** Opening Exercise materials block **

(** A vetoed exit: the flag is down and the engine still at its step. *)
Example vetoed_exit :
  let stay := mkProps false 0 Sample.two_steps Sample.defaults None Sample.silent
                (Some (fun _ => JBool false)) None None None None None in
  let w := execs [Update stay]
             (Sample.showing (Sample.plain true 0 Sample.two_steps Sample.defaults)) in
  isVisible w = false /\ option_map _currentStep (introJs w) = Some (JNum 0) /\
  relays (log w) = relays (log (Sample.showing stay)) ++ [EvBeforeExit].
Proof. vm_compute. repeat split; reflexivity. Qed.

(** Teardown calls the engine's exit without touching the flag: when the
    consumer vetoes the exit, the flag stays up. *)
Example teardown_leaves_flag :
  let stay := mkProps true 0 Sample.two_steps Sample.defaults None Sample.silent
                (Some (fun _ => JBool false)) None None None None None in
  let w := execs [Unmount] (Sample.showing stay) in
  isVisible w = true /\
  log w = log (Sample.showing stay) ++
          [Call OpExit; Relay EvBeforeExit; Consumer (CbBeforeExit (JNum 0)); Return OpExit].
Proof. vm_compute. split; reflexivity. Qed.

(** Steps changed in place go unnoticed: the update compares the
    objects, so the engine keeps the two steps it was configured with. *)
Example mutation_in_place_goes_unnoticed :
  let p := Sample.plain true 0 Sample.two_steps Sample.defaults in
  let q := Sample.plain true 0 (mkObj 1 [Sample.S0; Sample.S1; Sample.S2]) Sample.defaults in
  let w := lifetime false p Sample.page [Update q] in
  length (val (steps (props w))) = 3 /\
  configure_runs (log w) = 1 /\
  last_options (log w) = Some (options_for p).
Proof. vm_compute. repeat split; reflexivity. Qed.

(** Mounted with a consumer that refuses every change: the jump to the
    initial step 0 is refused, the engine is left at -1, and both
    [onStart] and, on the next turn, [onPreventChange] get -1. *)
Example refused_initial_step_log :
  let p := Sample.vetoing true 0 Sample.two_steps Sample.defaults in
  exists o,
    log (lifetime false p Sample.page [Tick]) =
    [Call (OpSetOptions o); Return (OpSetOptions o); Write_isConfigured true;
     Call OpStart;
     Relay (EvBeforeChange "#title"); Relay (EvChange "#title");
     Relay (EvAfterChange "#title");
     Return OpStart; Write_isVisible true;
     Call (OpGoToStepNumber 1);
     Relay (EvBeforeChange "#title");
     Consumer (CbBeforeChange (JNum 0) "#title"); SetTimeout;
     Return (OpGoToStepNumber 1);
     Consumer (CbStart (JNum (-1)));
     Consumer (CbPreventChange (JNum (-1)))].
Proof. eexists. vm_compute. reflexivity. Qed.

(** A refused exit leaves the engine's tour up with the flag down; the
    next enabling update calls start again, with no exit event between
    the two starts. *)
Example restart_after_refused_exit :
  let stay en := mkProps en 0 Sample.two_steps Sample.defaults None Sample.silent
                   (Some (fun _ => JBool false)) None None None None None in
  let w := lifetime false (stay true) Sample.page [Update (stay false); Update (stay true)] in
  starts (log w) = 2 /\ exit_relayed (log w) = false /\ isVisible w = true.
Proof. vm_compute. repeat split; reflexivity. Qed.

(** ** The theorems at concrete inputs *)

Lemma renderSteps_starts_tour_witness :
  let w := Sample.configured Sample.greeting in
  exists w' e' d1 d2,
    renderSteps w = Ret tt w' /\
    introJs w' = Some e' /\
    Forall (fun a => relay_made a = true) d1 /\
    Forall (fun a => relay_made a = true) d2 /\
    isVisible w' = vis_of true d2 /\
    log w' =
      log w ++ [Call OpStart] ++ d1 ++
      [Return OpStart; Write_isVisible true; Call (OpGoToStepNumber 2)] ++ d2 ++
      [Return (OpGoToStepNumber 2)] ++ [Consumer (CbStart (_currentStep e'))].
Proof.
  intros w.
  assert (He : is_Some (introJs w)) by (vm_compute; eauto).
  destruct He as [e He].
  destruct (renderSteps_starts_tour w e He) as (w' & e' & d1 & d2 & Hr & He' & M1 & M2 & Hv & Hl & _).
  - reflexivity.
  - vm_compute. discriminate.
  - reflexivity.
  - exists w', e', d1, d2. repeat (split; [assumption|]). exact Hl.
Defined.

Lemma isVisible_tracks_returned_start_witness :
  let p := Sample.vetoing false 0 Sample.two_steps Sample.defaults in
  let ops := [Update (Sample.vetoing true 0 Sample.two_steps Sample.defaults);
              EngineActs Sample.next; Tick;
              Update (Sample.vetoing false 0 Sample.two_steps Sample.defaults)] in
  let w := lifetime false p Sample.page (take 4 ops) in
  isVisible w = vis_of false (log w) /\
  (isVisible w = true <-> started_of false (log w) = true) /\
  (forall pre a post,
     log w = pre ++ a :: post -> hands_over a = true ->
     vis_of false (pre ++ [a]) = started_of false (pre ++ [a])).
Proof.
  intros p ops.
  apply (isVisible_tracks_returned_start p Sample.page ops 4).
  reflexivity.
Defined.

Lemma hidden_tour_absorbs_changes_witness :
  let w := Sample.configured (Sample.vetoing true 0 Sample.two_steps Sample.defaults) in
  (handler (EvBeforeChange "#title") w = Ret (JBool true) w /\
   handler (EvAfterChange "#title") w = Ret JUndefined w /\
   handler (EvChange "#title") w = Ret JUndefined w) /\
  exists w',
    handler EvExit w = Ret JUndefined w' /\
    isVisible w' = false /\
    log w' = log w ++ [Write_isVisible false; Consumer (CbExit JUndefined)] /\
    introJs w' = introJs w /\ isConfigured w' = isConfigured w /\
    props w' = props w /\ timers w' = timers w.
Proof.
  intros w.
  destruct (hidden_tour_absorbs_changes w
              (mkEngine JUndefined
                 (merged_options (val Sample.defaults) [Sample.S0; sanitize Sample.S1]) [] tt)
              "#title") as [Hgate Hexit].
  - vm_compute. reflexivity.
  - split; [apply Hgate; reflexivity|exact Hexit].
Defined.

** Closing Exercise materials block **
** Opening Exercise materials block **

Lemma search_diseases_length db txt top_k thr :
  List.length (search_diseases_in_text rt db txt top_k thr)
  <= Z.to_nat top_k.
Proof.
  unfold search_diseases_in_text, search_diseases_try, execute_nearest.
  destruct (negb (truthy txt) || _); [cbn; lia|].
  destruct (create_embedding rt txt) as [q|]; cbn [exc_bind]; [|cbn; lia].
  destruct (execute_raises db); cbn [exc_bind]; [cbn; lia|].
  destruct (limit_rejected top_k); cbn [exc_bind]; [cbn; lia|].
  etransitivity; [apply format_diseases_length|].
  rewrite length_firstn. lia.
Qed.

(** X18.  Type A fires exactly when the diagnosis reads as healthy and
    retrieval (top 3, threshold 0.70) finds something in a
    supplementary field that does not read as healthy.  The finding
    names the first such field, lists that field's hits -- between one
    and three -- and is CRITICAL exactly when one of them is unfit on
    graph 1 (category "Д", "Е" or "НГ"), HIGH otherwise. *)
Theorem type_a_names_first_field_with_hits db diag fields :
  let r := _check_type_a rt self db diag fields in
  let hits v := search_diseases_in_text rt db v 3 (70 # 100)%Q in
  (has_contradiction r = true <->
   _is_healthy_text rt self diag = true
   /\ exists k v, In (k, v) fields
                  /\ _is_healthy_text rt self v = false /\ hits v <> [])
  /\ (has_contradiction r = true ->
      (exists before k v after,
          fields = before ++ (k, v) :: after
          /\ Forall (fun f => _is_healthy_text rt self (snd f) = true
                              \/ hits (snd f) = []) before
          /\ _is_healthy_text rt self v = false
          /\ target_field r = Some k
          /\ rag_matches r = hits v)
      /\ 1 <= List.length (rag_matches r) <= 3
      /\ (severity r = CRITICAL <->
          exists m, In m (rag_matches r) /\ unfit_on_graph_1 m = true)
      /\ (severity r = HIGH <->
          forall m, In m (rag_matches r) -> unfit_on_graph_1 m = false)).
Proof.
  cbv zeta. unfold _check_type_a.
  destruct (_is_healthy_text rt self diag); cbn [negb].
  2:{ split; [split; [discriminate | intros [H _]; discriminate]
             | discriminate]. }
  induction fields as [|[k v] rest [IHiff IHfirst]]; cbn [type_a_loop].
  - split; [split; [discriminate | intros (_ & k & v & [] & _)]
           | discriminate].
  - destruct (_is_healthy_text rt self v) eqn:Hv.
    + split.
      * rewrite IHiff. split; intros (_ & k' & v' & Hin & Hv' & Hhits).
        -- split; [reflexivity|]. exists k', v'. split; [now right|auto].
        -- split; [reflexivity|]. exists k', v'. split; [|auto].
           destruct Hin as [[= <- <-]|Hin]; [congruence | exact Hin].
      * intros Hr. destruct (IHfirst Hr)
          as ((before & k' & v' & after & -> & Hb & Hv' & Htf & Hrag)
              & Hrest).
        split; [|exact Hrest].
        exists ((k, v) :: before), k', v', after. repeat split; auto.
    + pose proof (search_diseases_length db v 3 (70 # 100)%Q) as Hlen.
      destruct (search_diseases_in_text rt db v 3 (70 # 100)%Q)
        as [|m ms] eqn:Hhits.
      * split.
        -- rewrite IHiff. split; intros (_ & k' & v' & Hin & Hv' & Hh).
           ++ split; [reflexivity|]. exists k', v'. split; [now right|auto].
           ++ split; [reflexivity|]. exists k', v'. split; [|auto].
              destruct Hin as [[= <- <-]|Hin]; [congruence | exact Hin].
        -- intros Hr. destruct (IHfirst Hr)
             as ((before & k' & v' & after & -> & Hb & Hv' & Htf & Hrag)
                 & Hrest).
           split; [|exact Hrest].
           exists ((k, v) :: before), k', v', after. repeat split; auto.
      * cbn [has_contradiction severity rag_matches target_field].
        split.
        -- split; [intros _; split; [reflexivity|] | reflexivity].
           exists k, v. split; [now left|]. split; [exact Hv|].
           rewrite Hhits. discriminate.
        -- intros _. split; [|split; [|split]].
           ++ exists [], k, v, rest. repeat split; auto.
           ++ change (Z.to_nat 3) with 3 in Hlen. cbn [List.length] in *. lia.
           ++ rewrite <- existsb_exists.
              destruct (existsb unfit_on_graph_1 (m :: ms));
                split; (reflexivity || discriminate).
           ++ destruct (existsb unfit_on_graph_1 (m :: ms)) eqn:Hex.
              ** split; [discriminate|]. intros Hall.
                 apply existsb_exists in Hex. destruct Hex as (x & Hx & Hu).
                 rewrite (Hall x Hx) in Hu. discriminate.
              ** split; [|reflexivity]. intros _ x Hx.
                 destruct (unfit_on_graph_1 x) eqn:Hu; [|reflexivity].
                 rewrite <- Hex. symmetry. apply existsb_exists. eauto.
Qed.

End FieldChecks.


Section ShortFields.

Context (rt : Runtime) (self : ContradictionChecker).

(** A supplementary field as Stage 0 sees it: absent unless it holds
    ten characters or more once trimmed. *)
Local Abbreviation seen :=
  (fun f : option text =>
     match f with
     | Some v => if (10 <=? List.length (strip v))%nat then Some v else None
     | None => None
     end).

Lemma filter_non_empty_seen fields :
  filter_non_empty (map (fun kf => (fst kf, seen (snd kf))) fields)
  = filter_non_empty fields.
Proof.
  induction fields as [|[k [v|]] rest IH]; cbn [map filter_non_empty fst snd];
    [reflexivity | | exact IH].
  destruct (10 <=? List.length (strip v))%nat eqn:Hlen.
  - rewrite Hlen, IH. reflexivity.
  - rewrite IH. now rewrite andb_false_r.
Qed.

** Closing Exercise materials block **

Look back at the entries above. Retype the line with "let stay := mkProps false", the line with "relays (log w)", and all lines in between.

  let stay := mkProps false 0 Sample.two_steps Sample.defaults None Sample.silent
                (Some (fun _ => JBool false)) None None None None None in
  let w := execs [Update stay]
             (Sample.showing (Sample.plain true 0 Sample.two_steps Sample.defaults)) in
  isVisible w = false /\ option_map _currentStep (introJs w) = Some (JNum 0) /\
  relays (log w) = relays (log (Sample.showing stay)) ++ [EvBeforeExit].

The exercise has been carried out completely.